Abstract Prolyl-4-Hydroxylase α1 (P4Hα1) is essential for collagen synthesis but the effect of statin on P4Hα1 is unknown. We hypothesize that simvastatin may increase the expression of P4Hα1 in atherosclerotic plaques and ox-LDL-stimulated human aortic smooth muscle cells (HASMCs). In HASMCs, ox-LDL suppressed P4Hα1 expression significantly with peak value occurring at 50 ug/ml treated for 8 h. Ox-LDL also inhibited the expression of type I and III collagen and increased the phosphorylation level of p38 MAPK and ERK1/2, but blockade or silencing of p38 and ERK1/2 inhibited the suppressive effect of ox-LDL on P4Hα1. Then HASMCs were stimulated with or without ox-LDL (50 ug/ml) for 8 h after simvastatin pretreatment for 1 h. Simvastatin significantly attenuated the suppressive effect of ox-LDL on P4Hα1 and collagen production by inhibiting ox-LDL uptake and the activation of p38 MAPK and ERK1/2. In apolipoprotein E-deficient mice, simvastatin and the inhibitors of p38 and ERK1/2 significantly increased the stability of the carotid plaques.

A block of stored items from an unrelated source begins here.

Definition setup_code_for_display (picks : nat -> nat) : M house (option string) :=
  rec <- onboarding_unclaimed ;;
  match rec with
  | None => ret None
  | Some rec =>
      let code := strip (str_or (get_ "setup_code" rec) "") in
      if nonempty code then ret (Some code)
      else
        let code := generate_setup_code picks in
        write_onboarding (dset "setup_code" (VStr code) rec) ;;; ret (Some code)
  end.
Definition setup_code_matches (presented : val) (h : house) : bool :=
  let expected := normalize_setup_code (get_ "setup_code" (default [] (read_onboarding h))) in
  let given := normalize_setup_code presented in
  if String.eqb expected "" || String.eqb given "" then false else String.eqb expected given.

Definition close_onboarding (via client_ip user tenant : string) : M house bool := fun h =>
  match read_onboarding h with
  | None => (Ok false, h)
  | Some rec =>
      if negb (says_unclaimed rec) then (Ok false, h)
      else
        (now <- now_utc clk ;;
         write_onboarding (dmerge (dpop "setup_code" rec)
           [ ("state", VStr "claimed"); ("claimed_at", VStr (iso_z now)); ("claimed_via", VStr via);
             ("claimed_by", VStr (if nonempty user then or_else tenant "default" +:+ "/" +:+ user else ""));
             ("claimed_from", VStr client_ip) ]) ;;;
         modify (fun h => put_claims (option_map (fun _ => []) (h_claims h)) h) ;;;
         ret true) h
  end.

(** ** The first administrator *)

(** [dict.fromkeys] of a list, as a list. *)
Fixpoint first_of_each (seen l : list string) : list string :=
  match l with
  | [] => []
  | x :: l => if bool_decide (x ∈ seen) then first_of_each seen l else x :: first_of_each (x :: seen) l
  end.

(** The token file. *)
Definition read_token_file (h : house) : string := strip (default "" (h_token h)).
Definition nl : string := ascii_of_nat 10 ::s "".
Definition write_token_file (token : string) : M house unit := fun h =>
  let token := strip token in (Ok tt, if String.eqb token "" then h else put_token (token +:+ nl) h).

We also found that simvastatin significantly increased the expression of P4Hα1 and collagen possibly due to decreased ox-LDL content and phosphorylation of p38 and ERK1/2 in plaques. Thus, simvastatin increases P4Hα1 and collagen expression in ox-LDL-stimulated HASMCs and atherosclerotic plaques via p38 MAPK and ERK1/2, thereby exerting a plaque stabilizing effect.